Happy June Birthday: Virginia (Velez) Catanio
Pinakbet — News Across America
Filipino American Historical Tidbits:
In 2015, Filipino Americans successfully fought for the Alvarado Middle School to be renamed the “Itliong-Veracruz Middle School” after noted Filipino American labor leaders Larry Itliong and Philip Vera Cruz — the first school on the U.S. mainland named after a Filipino(s).
Did You Know:
In the aftermath of the recent spate of attacks against elderly Filipinos in New York City, Filipino Americans gathered in early April for the “Filipinos Rise Up” rally. Noel Quintana, one of the first anti-Asian hate crime survivors, spoke on being attacked aboard a subway in February 3, 2021 when a man slashed his face with a box cutter. He called for more police visibility — not just in tourist areas. He also asked victims of crimes to speak out, “Our silence is interpreted as ‘it’s okay for us Asians to be violated’.”………… Bree Purganan from my ancestral hometown of Livingston CA is the mother of Jalen Green, shooting guard of the NBA Houston Rockets…………. On March 29, Hawaii-born Nani Coloretti became the highest-ranking Filipino American in the Biden Administration when the U.S. Senate confirmed her nomination as Deputy Director, Office of Management and Budget. She is the first American of Filipino descent to be named to a cabinet level position………… On April 3, a record number of five Filipino Americans earned 22 nominations for the 64th Grammy Awards in Las Vegas with Olivia Rodrigo, Bruno Mars, and H.E.R. coming away with Grammys………… On March 20, the Seattle Filipino community mourned the passing of Obdulia “Dolly” Rigor Castillo — educator and community leader………… The President of California State University of the Channel Islands is Filipino-Chinese American clinical psychologist Richard Yao, PhD.
Musings
White Supremacy in America, (to) It Has Always Been About People of Color, (to) Equitable Justice for People of Color, (to) Multi-ethnic Democracy Weakened, Part XXI:
It is highly doubtful that remedial actions will soon be taken to provide equitability and protections for People of Color. In the U.S. Senate — hopelessly ineffective with its 50:50 Democrat/Republican split — Republicans have used its arcane rule, the filibuster, to stop every House-passed bill on the following: freedom to vote legislation, restoring civil rights protections, immigration reform, gun control, abortion rights, and climate change – all issues that disproportionately impact POC.

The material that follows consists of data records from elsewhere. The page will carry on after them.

Section Setters.
Context `{Config}.
Definition set_dex (x : DexStorage) (s : State) : State :=
  mkState _ x (st_loans s) (st_treasury s) (st_cdp s) (st_auctions s) (st_locked_price s) (st_shutdown s) (st_authorization s) (st_ledger s) (st_auction_ext s) (st_system s) (st_mapping s) (st_incentives s) (st_env s) (st_events s).
Definition set_loans (x : LoansStorage) (s : State) : State :=
  mkState _ (st_dex s) x (st_treasury s) (st_cdp s) (st_auctions s) (st_locked_price s) (st_shutdown s) (st_authorization s) (st_ledger s) (st_auction_ext s) (st_system s) (st_mapping s) (st_incentives s) (st_env s) (st_events s).
Definition set_treasury (x : TreasuryStorage) (s : State) : State :=
  mkState _ (st_dex s) (st_loans s) x (st_cdp s) (st_auctions s) (st_locked_price s) (st_shutdown s) (st_authorization s) (st_ledger s) (st_auction_ext s) (st_system s) (st_mapping s) (st_incentives s) (st_env s) (st_events s).
Definition set_cdp (x : CdpStorage) (s : State) : State :=
  mkState _ (st_dex s) (st_loans s) (st_treasury s) x (st_auctions s) (st_locked_price s) (st_shutdown s) (st_authorization s) (st_ledger s) (st_auction_ext s) (st_system s) (st_mapping s) (st_incentives s) (st_env s) (st_events s).
Definition set_auctions (x : AuctionStorage) (s : State) : State :=
  mkState _ (st_dex s) (st_loans s) (st_treasury s) (st_cdp s) x (st_locked_price s) (st_shutdown s) (st_authorization s) (st_ledger s) (st_auction_ext s) (st_system s) (st_mapping s) (st_incentives s) (st_env s) (st_events s).
Definition set_locked_price (x : (gmap CurrencyId Price)) (s : State) : State :=
  mkState _ (st_dex s) (st_loans s) (st_treasury s) (st_cdp s) (st_auctions s) x (st_shutdown s) (st_authorization s) (st_ledger s) (st_auction_ext s) (st_system s) (st_mapping s) (st_incentives s) (st_env s) (st_events s).
Definition set_shutdown (x : ShutdownStorage) (s : State) : State :=
  mkState _ (st_dex s) (st_loans s) (st_treasury s) (st_cdp s) (st_auctions s) (st_locked_price s) x (st_authorization s) (st_ledger s) (st_auction_ext s) (st_system s) (st_mapping s) (st_incentives s) (st_env s) (st_events s).
Definition set_authorization (x : AuthorizationMap) (s : State) : State :=
  mkState _ (st_dex s) (st_loans s) (st_treasury s) (st_cdp s) (st_auctions s) (st_locked_price s) (st_shutdown s) x (st_ledger s) (st_auction_ext s) (st_system s) (st_mapping s) (st_incentives s) (st_env s) (st_events s).
Definition set_ledger (x : Ledger) (s : State) : State :=
  mkState _ (st_dex s) (st_loans s) (st_treasury s) (st_cdp s) (st_auctions s) (st_locked_price s) (st_shutdown s) (st_authorization s) x (st_auction_ext s) (st_system s) (st_mapping s) (st_incentives s) (st_env s) (st_events s).
Definition set_auction_ext (x : AuctionSt) (s : State) : State :=
  mkState _ (st_dex s) (st_loans s) (st_treasury s) (st_cdp s) (st_auctions s) (st_locked_price s) (st_shutdown s) (st_authorization s) (st_ledger s) x (st_system s) (st_mapping s) (st_incentives s) (st_env s) (st_events s).
Definition set_system (x : SystemSt) (s : State) : State :=
  mkState _ (st_dex s) (st_loans s) (st_treasury s) (st_cdp s) (st_auctions s) (st_locked_price s) (st_shutdown s) (st_authorization s) (st_ledger s) (st_auction_ext s) x (st_mapping s) (st_incentives s) (st_env s) (st_events s).
Definition set_mapping (x : MappingSt) (s : State) : State :=
  mkState _ (st_dex s) (st_loans s) (st_treasury s) (st_cdp s) (st_auctions s) (st_locked_price s) (st_shutdown s) (st_authorization s) (st_ledger s) (st_auction_ext s) (st_system s) x (st_incentives s) (st_env s) (st_events s).
Definition set_incentives (x : IncentivesSt) (s : State) : State :=
  mkState _ (st_dex s) (st_loans s) (st_treasury s) (st_cdp s) (st_auctions s) (st_locked_price s) (st_shutdown s) (st_authorization s) (st_ledger s) (st_auction_ext s) (st_system s) (st_mapping s) x (st_env s) (st_events s).
Definition set_env (x : Env) (s : State) : State :=
  mkState _ (st_dex s) (st_loans s) (st_treasury s) (st_cdp s) (st_auctions s) (st_locked_price s) (st_shutdown s) (st_authorization s) (st_ledger s) (st_auction_ext s) (st_system s) (st_mapping s) (st_incentives s) x (st_events s).
Definition set_events (x : (list Event)) (s : State) : State :=
  mkState _ (st_dex s) (st_loans s) (st_treasury s) (st_cdp s) (st_auctions s) (st_locked_price s) (st_shutdown s) (st_authorization s) (st_ledger s) (st_auction_ext s) (st_system s) (st_mapping s) (st_incentives s) (st_env s) x.
End Setters.
Lemma target_amounts_plan path x limit s ts :
  dex_typed (st_dex s) -> is_u128 x -> path <> [] ->
  target_amounts path x limit s = Ok ts -> plan path ts s /\ head ts = Some x.
Proof.
  intros Ht. revert x ts. induction path as [|a [|b path] IH]; intros x ts Hx Hne Hts; [done|..].
  - cbn in Hts. injection Hts as <-. done.
  - cbn [target_amounts] in Hts. rinv Hts.
    apply target_hop_plan in Ho as [Hp Hu]; [|done..].
    apply IH in Ho0 as [Hplan Hhd]; [|done..].
    destruct a1 as [|y ts']; [done|]. cbn in Hhd. injection Hhd as ->.
    cbn [plan head]. done.
Qed.
Lemma supply_amounts_plan path y limit s ts :
  dex_typed (st_dex s) -> is_u128 y -> path <> [] ->
  supply_amounts path y limit s = Ok ts -> plan path ts s /\ last ts = Some y.
Proof.
  intros Ht Hy. revert ts. induction path as [|a [|b path] IH]; intros ts Hne Hts; [done|..].
  - cbn in Hts. injection Hts as <-. done.
  - cbn [supply_amounts] in Hts. apply obind_Ok in Hts as (ts' & Hts' & Hts).
    apply IH in Hts' as [Hplan Hlast]; [|done]. destruct ts' as [|t ts']; [done|].
    rinv Hts.
    assert (Hut : is_u128 t) by (destruct path, ts'; cbn in Hplan; tauto).
    apply supply_hop_plan in Ho as [Hp Hu]; [|done..]. done.
Qed.
Lemma plan_length path ts s : plan path ts s -> length ts = length path.
Proof.
  revert ts. induction path as [|a [|b path] IH]; intros [|x [|y ts]]; cbn; try done.
  intros (_ & _ & Hp). f_equal. by apply (IH (y :: ts)).
Qed.
Lemma plan_u128 path ts s x : plan path ts s -> x ∈ ts -> is_u128 x.
Proof.
  revert ts. induction path as [|a [|b path] IH]; intros [|u [|v ts]]; cbn; try done.
  - intros Hu ->%list_elem_of_singleton. done.
  - intros (Hu & _ & Hp) Hin. apply elem_of_cons in Hin as [->|Hin]; [done|]. by apply (IH (v :: ts)).
Qed.
Lemma plan_last_u128 path ts s x : plan path ts s -> last ts = Some x -> is_u128 x.
Proof. intros Hp Hl. eapply plan_u128; [done|]. by apply last_Some_elem_of. Qed.
Lemma plan_head_u128 path ts s x : plan path ts s -> head ts = Some x -> is_u128 x.
Proof. intros Hp Hl. eapply plan_u128; [done|]. by apply head_Some_elem_of. Qed.
End Plan.

Section NoPanic.
Context `{ConfigLaws}.

Lemma supply_amounts_eq a b path x limit s :
  supply_amounts (a :: b :: path) x limit s =
    (ts ← supply_amounts (b :: path) x limit s;
     match ts with
     | t :: _ => x ← supply_hop a b t limit s; mret (x :: ts)
     | [] => Panic
     end).
Proof. done. Qed.

(** Quotes fail, they do not panic. *)
Lemma target_hop_no_panic a b x limit s : target_hop a b x limit s <> Panic.
Proof.
  unfold target_hop. no_panic. destruct (get_liquidity a b s). no_panic.
Qed.
Lemma supply_hop_no_panic a b x limit s : supply_hop a b x limit s <> Panic.
Proof.
  unfold supply_hop. no_panic. destruct (get_liquidity a b s). no_panic.
Qed.
#[local] Hint Resolve target_hop_no_panic supply_hop_no_panic : no_panic.
Lemma target_amounts_no_panic path x limit s : target_amounts path x limit s <> Panic.
Proof.
  revert x. induction path as [|a [|b path] IH]; intros x; [done..|].
  cbn [target_amounts]. no_panic.
Qed.
Lemma supply_amounts_cons path x limit s ts :
  path <> [] -> supply_amounts path x limit s = Ok ts -> ts <> [].
Proof.
  destruct path as [|a [|b path]]; intros _ Hts; [|by injection Hts as <-|].
  - by injection Hts as <-.
  - rewrite supply_amounts_eq in Hts. apply obind_Ok in Hts as ([|t us] & _ & Hts); [done|]. by rinv Hts.
Qed.
Lemma supply_amounts_no_panic path x limit s : supply_amounts path x limit s <> Panic.
Proof.
  induction path as [|a [|b path] IH]; [done..|].
  rewrite supply_amounts_eq. apply obind_no_panic; [done|]. intros [|t ts] Hts.
  - by apply supply_amounts_cons in Hts.
  - no_panic.
Qed.
Lemma get_target_amounts_no_panic path x limit s : get_target_amounts path x limit s <> Panic.
Proof.
  unfold get_target_amounts, oensure. case_match; [|done]. apply target_amounts_no_panic.
Qed.
Lemma get_supply_amounts_no_panic path x limit s : get_supply_amounts path x limit s <> Panic.
Proof.
  unfold get_supply_amounts, oensure. case_match; [|done]. apply supply_amounts_no_panic.
Qed.
Lemma plan_ends path ts s : plan path ts s ->
  exists p0 pn t0 tn, head path = Some p0 /\ last path = Some pn /\
    head ts = Some t0 /\ last ts = Some tn.
Proof.
  intros Hp. pose proof (plan_length _ _ _ Hp) as Hlen.
  destruct path as [|p0 path]; [done|]. destruct ts as [|t0 ts]; [done|].
  destruct (last (p0 :: path)) as [pn|] eqn:E1; [|by apply last_None in E1].
  destruct (last (t0 :: ts)) as [tn|] eqn:E2; [|by apply last_None in E2].
  by exists p0, pn, t0, tn.
Qed.
End NoPanic.
(** ** Draining the provisions of a pair *)
Section Drain.
Context `{ConfigLaws}.

(** [x] of the pair's two currencies, at the account [w]. *)
Definition pair_delta (p : TradingPair) (w : AccountId) (x : Balance * Balance)
    (c : CurrencyId) (acc : AccountId) : Z :=
  delta (pair_0 p) w x.1 c acc + delta (pair_1 p) w x.2 c acc.

Lemma pair_delta_self p w x c : pair_delta p w x c w = part c p x.
Proof. unfold pair_delta. by rewrite <- part_delta. Qed.
Lemma pair_delta_ne p w x c acc : acc <> w -> pair_delta p w x c acc = 0.
Proof. intros Hne. unfold pair_delta. by rewrite !delta_ne_account. Qed.

Lemma drained_typed d p who x :
  dex_wf d -> (who, x) ∈ drain_order (map_to_list (provs p d)) -> pair_u128 x.
Proof.
  intros Hwf Hin. rewrite drain_order_law in Hin. apply elem_of_map_to_list in Hin.
  by eapply wf_provs.
Qed.
Lemma drained_sum {d p} (f : AccountId -> Balance * Balance -> Z) :
  list_sum f (drain_order (map_to_list (provs p d))) = map_sum f (provs p d).
Proof. rewrite map_sum_list. apply list_sum_permutation, drain_order_law. Qed.
Lemma list_sum_prov_part c p d :
  list_sum (fun _ => part c p) (drain_order (map_to_list (provs p d))) = prov_part c p (provs p d).
Proof. apply drained_sum. Qed.

Lemma issue_shares_wp lp acc l n s :
  pair_u128 acc -> (forall w x, (w, x) ∈ l -> pair_u128 x) ->
  wp (issue_shares lp acc l n)
    (fun _ t => st_dex t = st_dex s /\
       forall c, free_balance c dex_account_id s <= free_balance c dex_account_id t)
    (fun _ _ => False) s.
Proof.
  intros Hacc. revert n s. induction l as [|[w x] l IH]; intros n s Hl; cbn [issue_shares].
  - wp_step. split; [done|]. intros c. lia.
  - pose proof (initial_share_u128 acc x Hacc (Hl w x ltac:(set_solver))) as Hsh.
    assert (Hl' : forall w x, (w, x) ∈ l -> pair_u128 x) by set_solver.
    wp_guards. apply wp_deposit; [done| |].
    + intros l1 Hf _. wp_guards. apply wp_modify. eapply wp_mono; [by apply IH| |done]. cbn.
      intros _ t [-> Hg]. split; [done|]. intros c. specialize (Hg c).
      unfold free_balance in Hg at 1. cbn in Hg. rewrite Hf in Hg.
      pose proof (delta_nonneg lp w (initial_share acc x) c dex_account_id). destruct Hsh. lia.
    + intros e. wp_guards. apply wp_modify. eapply wp_mono; [by apply IH| |done]. done.
Qed.

Lemma refund_provisions_wp p l s :
  (forall w x, (w, x) ∈ l -> pair_u128 x) ->
  wp (refund_provisions p l)
    (fun _ t => st_dex t = st_dex s /\
       (forall c, total_issuance c t = total_issuance c s) /\
       forall c acc, free_balance c acc t = free_balance c acc s
         + list_sum (fun w x => pair_delta p w x c acc) l
         - list_sum (fun _ x => pair_delta p dex_account_id x c acc) l)
    (fun _ _ => True) s.
Proof.
  revert s. induction l as [|[w x] l IH]; intros s Hl; cbn [refund_provisions].
  - wp_step. split; [done|]. split; [done|]. intros c acc. unfold list_sum. cbn. lia.
  - pose proof (Hl w x ltac:(set_solver)) as [Hx0 Hx1].
    assert (Hl' : forall w x, (w, x) ∈ l -> pair_u128 x) by set_solver.
    wp_guards. apply wp_transfer; [done| |done]. intros l1 Hf1 Hi1.
    wp_guards. apply wp_transfer; [done| |done]. intros l2 Hf2 Hi2. wp_guards. apply wp_modify.
    eapply wp_mono; [by apply IH| |done]. cbn. intros _ t (-> & Hi & Hf).
    split; [done|]. split.
    + intros c. rewrite Hi. unfold total_issuance at 1. cbn. rewrite Hi2. unfold total_issuance at 1. cbn. apply Hi1.
    + intros c acc. rewrite Hf. unfold free_balance at 1. cbn. rewrite Hf2.
      unfold free_balance at 1. cbn. rewrite Hf1, !list_sum_cons. cbn. unfold pair_delta. lia.
Qed.
(* ===== verification/Treasury.v ===== *)
(** * The treasury of the stablecoin protocol

    [modules/cdp-treasury/src/lib.rs] without the part that calls the exchange
    and the auction manager ([TreasuryAuctions.v]): the debit pool, the surplus
    (the stable currency in the treasury's account) and their offset at the end
    of a block, the collateral the treasury keeps, its parameters. *)
From S2P Require Import Prelude FixedPoint Primitives Runtime Sample Support.

Section Model.
Context `{Config}.

Definition debit_pool (s : State) : Balance := DebitPool (st_treasury s).
Definition expected_collateral_auction_size (c : CurrencyId) (s : State) : Balance :=
  default 0 (ExpectedCollateralAuctionSize (st_treasury s) !! c).
Definition put_debit_pool (n : Balance) : Run unit :=
  modify (fun s => set_treasury (mkTreasury (ExpectedCollateralAuctionSize (st_treasury s)) n) s).
Definition put_auction_size (c : CurrencyId) (size : Balance) : Run unit :=
  modify (fun s => set_treasury (mkTreasury
    (<[c := size]> (ExpectedCollateralAuctionSize (st_treasury s))) (DebitPool (st_treasury s))) s).

Definition surplus_pool (s : State) : Balance :=
  free_balance GetStableCurrencyId treasury_account_id s.
Definition total_collaterals (c : CurrencyId) (s : State) : Balance :=
  free_balance c treasury_account_id s.

(** ** [impl CDPTreasury] *)
Definition treasury_debit_proportion (amount : Balance) (s : State) : Ratio :=
  default 0 (checked_from_rational amount (total_issuance GetStableCurrencyId s)).
Definition treasury_on_system_debit (amount : Balance) : Run unit :=
  pool ← gets debit_pool;
  n ← ok_or (U128.checked_add pool amount) ArithmeticOverflow;
  put_debit_pool n.
Definition treasury_issue_debit (who : AccountId) (amount : Balance) (backed : bool) : Run unit :=
  _ ← (if negb backed then treasury_on_system_debit amount else mret tt);
  deposit GetStableCurrencyId who amount.
Definition treasury_on_system_surplus (amount : Balance) : Run unit :=
  treasury_issue_debit treasury_account_id amount true.
Definition treasury_burn_debit (who : AccountId) (amount : Balance) : Run unit :=
  withdraw GetStableCurrencyId who amount.
Definition treasury_deposit_surplus (from : AccountId) (surplus : Balance) : Run unit :=
  transfer GetStableCurrencyId from treasury_account_id surplus.
Definition treasury_deposit_collateral (from : AccountId) (c : CurrencyId) (amount : Balance) : Run unit :=
  transfer c from treasury_account_id amount.
Definition treasury_withdraw_collateral (to : AccountId) (c : CurrencyId) (amount : Balance) : Run unit :=
  transfer c treasury_account_id to amount.

(** ** The end of a block *)
Definition offset_surplus_and_debit : Run unit :=
  pool ← gets debit_pool;
  surplus ← gets surplus_pool;
  let offset_amount := Z.min pool surplus in
  if negb (offset_amount =? 0) then
    res ← attempt (withdraw GetStableCurrencyId treasury_account_id offset_amount);
    match res with
    | inl _ =>
        debit ← gets debit_pool;
        n ← expect (U128.checked_sub debit offset_amount);
        put_debit_pool n
    | inr _ => mret tt
    end
  else mret tt.
Definition treasury_on_finalize : Run unit := offset_surplus_and_debit.

(** ** Extrinsics that stay in the treasury *)
Definition extract_surplus_to_treasury (origin : Origin) (amount : Balance) : Run unit :=
  transactional (
    _ ← ensure_origin UpdateOrigin origin;
    transfer GetStableCurrencyId treasury_account_id TreasuryAccount amount).
Definition set_expected_collateral_auction_size (origin : Origin) (c : CurrencyId) (size : Balance)
    : Run unit :=
  transactional (
    _ ← ensure_origin UpdateOrigin origin;
    _ ← put_auction_size c size;
    deposit_event (ExpectedCollateralAuctionSizeUpdated c size)).

(** ** Genesis *)
Definition treasury_genesis_build (sizes : list (CurrencyId * Balance)) : Run unit :=
  for_each (fun '(c, size) => put_auction_size c size) sizes.
End Model.

#[export] Instance cdp_treasury `{Config} : CDPTreasury := {
  get_surplus_pool := surplus_pool;
  get_debit_pool := debit_pool;
  get_total_collaterals := total_collaterals;
  get_debit_proportion := treasury_debit_proportion;
  on_system_debit := treasury_on_system_debit;
  on_system_surplus := treasury_on_system_surplus;
  issue_debit := treasury_issue_debit;
  burn_debit := treasury_burn_debit;
  deposit_surplus := treasury_deposit_surplus;
  deposit_collateral := treasury_deposit_collateral;
  withdraw_collateral := treasury_withdraw_collateral;
}.

#[export] Instance cdp_treasury_laws `{ConfigLaws} : CDPTreasuryLaws.
Proof.
  split; cbn [on_system_debit on_system_surplus issue_debit burn_debit deposit_surplus
    deposit_collateral withdraw_collateral get_total_collaterals get_debit_proportion cdp_treasury].
  - done.
  - done.
  - intros n s. unfold treasury_on_system_debit. wp_guards.
    apply checked_add_Some in Hopt as [-> Hm]. done.
  - intros n s Hn. unfold treasury_on_system_surplus, treasury_issue_debit. wp_guards. wp_branch; [done|].
    wp_guards. by apply deposit_minted.
  - intros who n s Hn. unfold treasury_issue_debit. wp_guards. wp_branch; [done|].
    wp_guards. by apply deposit_minted.
  - intros who n s Hn. unfold treasury_issue_debit, treasury_on_system_debit. wp_guards. wp_branch; [|done].
    wp_guards; [|by left]. apply checked_add_Some in Hopt as [-> Hm]. unfold put_debit_pool. wp_guards.
    eapply wp_mono; [by apply deposit_minted| |].
    + intros [] s' Hs'. eexists. split; [|exact Hs']. by split.
    + intros e s' ->. right. by split.
  - intros who n s Hn. by apply withdraw_burned.
  - intros who n s Hn. by apply transfer_moved.
  - intros who c n s Hn. by apply transfer_moved.
  - intros who c n s Hn. by apply transfer_moved.
Qed.

Section Claims.
Context `{ConfigLaws}.

(** At the end of a block the treasury burns stable currency against its
    debit.  The call never fails or panics; either the ledger refused the
    burning and nothing changed, or debit pool and surplus both fell by
    [min debit surplus] - so one of them is zero afterwards - and the
    issuance of the stable currency fell by as much; no other balance
    changed. *)
Theorem offset_settles s : is_u128 (debit_pool s) ->
  wp offset_surplus_and_debit
    (fun _ s' => s' = s \/
       let n := Z.min (debit_pool s) (surplus_pool s) in
       0 < n /\
       debit_pool s' = debit_pool s - n /\ surplus_pool s' = surplus_pool s - n /\
       (debit_pool s' = 0 \/ surplus_pool s' = 0) /\
       total_issuance GetStableCurrencyId s' = total_issuance GetStableCurrencyId s - n /\
       (forall c who, (c, who) <> (GetStableCurrencyId, treasury_account_id) ->
          free_balance c who s' = free_balance c who s))
    (fun _ _ => False) s.
Proof.
  intros Hd. pose proof (free_balance_u128 (st_ledger s) GetStableCurrencyId treasury_account_id
    : is_u128 (surplus_pool s)) as Hs.
  unfold offset_surplus_and_debit. wp_guards. set (n := Z.min _ _).
  assert (Hn : is_u128 n) by (subst n; unfold is_u128 in *; lia).
  wp_branch; [|apply wp_ret; by left]. apply negb_true_iff, Z.eqb_neq in Hif.
  wp_guards. eapply wp_mono; [by apply withdraw_burned| |].
  - intros _ s' (l & -> & Hf & Hi). wp_guards. apply wp_expect. exists (debit_pool s - n).
    change (debit_pool (set_ledger l s)) with (debit_pool s).
    split; [apply checked_sub_Some; split; [done|subst n; lia]|].
    unfold put_debit_pool. wp_guards. right. cbv zeta. fold n.
    assert (Hsp : surplus_pool (set_treasury (mkTreasury (ExpectedCollateralAuctionSize (st_treasury s))
      (debit_pool s - n)) (set_ledger l s)) = surplus_pool s - n).
    { unfold surplus_pool at 1, free_balance. cbn. rewrite Hf, delta_eq. done. }
    change (st_treasury (set_ledger l s)) with (st_treasury s). split_and!.
    + destruct Hn. lia.
    + done.
    + exact Hsp.
    + destruct (Z.min_spec (debit_pool s) (surplus_pool s)) as [[? E]|[? E]].
      * left. cbn. subst n. lia.
      * right. rewrite Hsp. subst n. lia.
    + unfold total_issuance at 1. cbn. rewrite Hi, decide_True by done. done.
    + intros c who Hne. unfold free_balance at 1. cbn. rewrite Hf. unfold delta.
      rewrite decide_False; [lia|]. intros [-> ->]. done.
  - intros e t ->. wp_guards. by left.
Qed.
End Claims.

#[local] Existing Instance sample.
#[local] Existing Instance sample_laws.

Lemma offset_settles_witness :
  let s0 := sample_state [(Token AUSD, treasury_account_id, 500)] (fun _ => Some DIV) in
  let s := (treasury_on_system_debit 200 s0).2 in
  wp offset_surplus_and_debit
    (fun _ s' => s' = s \/
       let n := Z.min (debit_pool s) (surplus_pool s) in
       0 < n /\ debit_pool s' = debit_pool s - n /\ surplus_pool s' = surplus_pool s - n /\
       (debit_pool s' = 0 \/ surplus_pool s' = 0) /\
       total_issuance GetStableCurrencyId s' = total_issuance GetStableCurrencyId s - n /\
       (forall c who, (c, who) <> (GetStableCurrencyId, treasury_account_id) ->
          free_balance c who s' = free_balance c who s))
    (fun _ _ => False) s.
Proof. intros s0 s. apply (offset_settles s). wcheck. Defined.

On May 24 the need for federal gun control legislation again surfaced in the wake of the mass murder of 19 children and 2 teachers at Robb Elementary School in Uvalde TX by a lone gunman using an AR-15 that tears apart its victims. The murders came 20 years after school shootings at Columbine High School in Colorado and 10 years after Parkland High School in Florida. It came just 10 days after a White Supremacist murdered 10 people in an African American neighborhood market in Buffalo NY. Because of Senate Republicans — beholden to the National Rifle Association — nothing was done by the Senate about these murders. Again, the Senate will use the filibuster and do nothing about the Uvalde murders. Yes, Senate Republicans may call for hearts and prayers; they may make empty gestures about gun control. But soon after, it will be more of the same – no legislative action — until the next mass shooting — and another inaction.